**Required action**
Write out each line of the entries exactly, starting at the first and finishing with the line that contains "(* Ensure confidence is in valid range *)".

**Given records**
Definition _validate_classification (result : Classification.t) (change_data : ChangeData.t)
  : Classification.t :=
  (* Ensure priority is valid *)
  let priority := lower (get_or "medium" (Classification.priority result)) in
  let priority := if str_in priority ["high"; "medium"; "low"] then priority else "medium" in
  (* Ensure summary is at most 3 sentences *)
  let summary := get_or "" (Classification.summary result) in
  let sentences := split ". " summary in
  let summary' :=
    if (3 <? List.length sentences)%nat
    then
      (* Truncate to 3 sentences *)
      let summary := join ". " (firstn 3 sentences) in
      let summary := if endswith summary "." then summary else summary ++ "." in
      Some summary
    else Classification.summary result in
  (* Ensure confidence is in valid range *)
  let confidence := get_or 0.5%float (Classification.confidence result) in
  Classification.mk
    (Some priority)
    (Classification.change_type result)
    summary'
    (Classification.why_it_matters result)
    (Some (max_float 0 (min_float 1 confidence))).

Section RuleBased.
Context `{FloatBuiltins}.

(** [change_type == 'lit'] for an optional [change_type] *)
Definition is_type (change_type : option string) (lit : string) : bool :=
  match change_type with
  | Some s => s =? lit
  | None => false
  end.

Definition _rule_based_classification_static (change_data : ChangeData.t)
    (asset_type : string) (change_type : option string) : result Classification.t :=
  let structured_diff := ChangeData.structured_diff change_data in
  let sd := get_or [] structured_diff in
  (* Determine priority based on change type and structured diff *)
  priority <-
    (if is_type change_type "pricing"
        || (truthy_dict structured_diff && dict_has "tier_changes" sd)
     then Ok "high"
     else if is_type change_type "compliance"
        || (truthy_dict structured_diff && dict_has "new_certifications" sd)
     then Ok "high"
     else if is_type change_type "feature" && truthy_dict structured_diff
     then
       n <- json_len (get_or (JList []) (dict_get "features_added" sd)) ;;
       Ok (if (0 <? n)%Z then "high" else "medium")
     else if is_type change_type "changelog" then Ok "medium"
     else if is_type change_type "blog" || is_type change_type "content" then Ok "low"
     else Ok "medium") ;;
  (* Generate basic summary *)
  let change_percentage :=
    get_or 0%float (ChangeData.content_change_percentage change_data) in
  let summary :=
    "Change detected on " ++ asset_type ++ " page ("
      ++ float_str change_percentage ++ "% change)" in
  let why_it_matters :=
    "Monitor " ++ asset_type ++ " changes for competitive intelligence" in
  Ok (Classification.mk
        (Some priority)
        (Some (or_lit change_type asset_type))
        (Some summary)
        (Some why_it_matters)
        (Some 0.6%float)).

End RuleBased.
End ChangeClassifier.

(** ** Priority assignment and the quality gate
       (src/classifier/priority_assigner.py) *)

Module PriorityAssigner.

Definition HIGH_PRIORITY_KEYWORDS : list string :=
  ["pricing"; "price"; "tier"; "plan"; "free tier";
   "certification"; "compliance"; "SOC"; "ISO"; "GDPR"; "HIPAA";
   "integration"; "launch"; "release"; "feature"].

Definition MEDIUM_PRIORITY_KEYWORDS : list string :=
  ["changelog"; "update"; "news"; "press release";
   "case study"; "customer"; "logo"; "twitter"; "tweet"].

Definition LOW_PRIORITY_KEYWORDS : list string :=
  ["homepage"; "landing"; "testimonial"; "blog";
   "thought leadership"; "industry"].

(** [(classification.get(k) or change.k or '').lower()] *)
Definition field_lower (from_classification from_change : option string) : string :=
  lower (or_lit (or_str from_classification from_change) "").

(** The text [_rule_based_priority] matches the keywords against:
    [f"{change_type} {summary} {why_it_matters}"]. *)
Definition combined_text (change : Change.t) (classification : Classification.t) : string :=
  let change_type :=
    field_lower (Classification.change_type classification) (Change.change_type change) in
  let summary :=
    field_lower (Classification.summary classification) (Change.summary change) in
  let why_it_matters :=
    field_lower (Classification.why_it_matters classification) (Change.why_it_matters change) in
  change_type ++ " " ++ summary ++ " " ++ why_it_matters.

Definition _rule_based_priority (change : Change.t) (classification : Classification.t)
  : string :=
  let change_type :=
    field_lower (Classification.change_type classification) (Change.change_type change) in
  let combined_text := combined_text change classification in
  (* Check for high priority indicators, but exclude a clearly low priority context *)
  if any_in HIGH_PRIORITY_KEYWORDS combined_text
     && negb (any_in LOW_PRIORITY_KEYWORDS combined_text)
  then "high"
  (* Check for medium priority indicators *)
  else if any_in MEDIUM_PRIORITY_KEYWORDS combined_text then "medium"
  (* Check for low priority indicators *)
  else if any_in LOW_PRIORITY_KEYWORDS combined_text then "low"
  (* Default based on change type *)
  else if str_in change_type ["pricing"; "compliance"] then "high"
  else if str_in change_type ["changelog"; "news"] then "medium"
  else "low".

**Task solution**
Definition _validate_classification (result : Classification.t) (change_data : ChangeData.t)
  : Classification.t :=
  (* Ensure priority is valid *)
  let priority := lower (get_or "medium" (Classification.priority result)) in
  let priority := if str_in priority ["high"; "medium"; "low"] then priority else "medium" in
  (* Ensure summary is at most 3 sentences *)
  let summary := get_or "" (Classification.summary result) in
  let sentences := split ". " summary in
  let summary' :=
    if (3 <? List.length sentences)%nat
    then
      (* Truncate to 3 sentences *)
      let summary := join ". " (firstn 3 sentences) in
      let summary := if endswith summary "." then summary else summary ++ "." in
      Some summary
    else Classification.summary result in
  (* Ensure confidence is in valid range *)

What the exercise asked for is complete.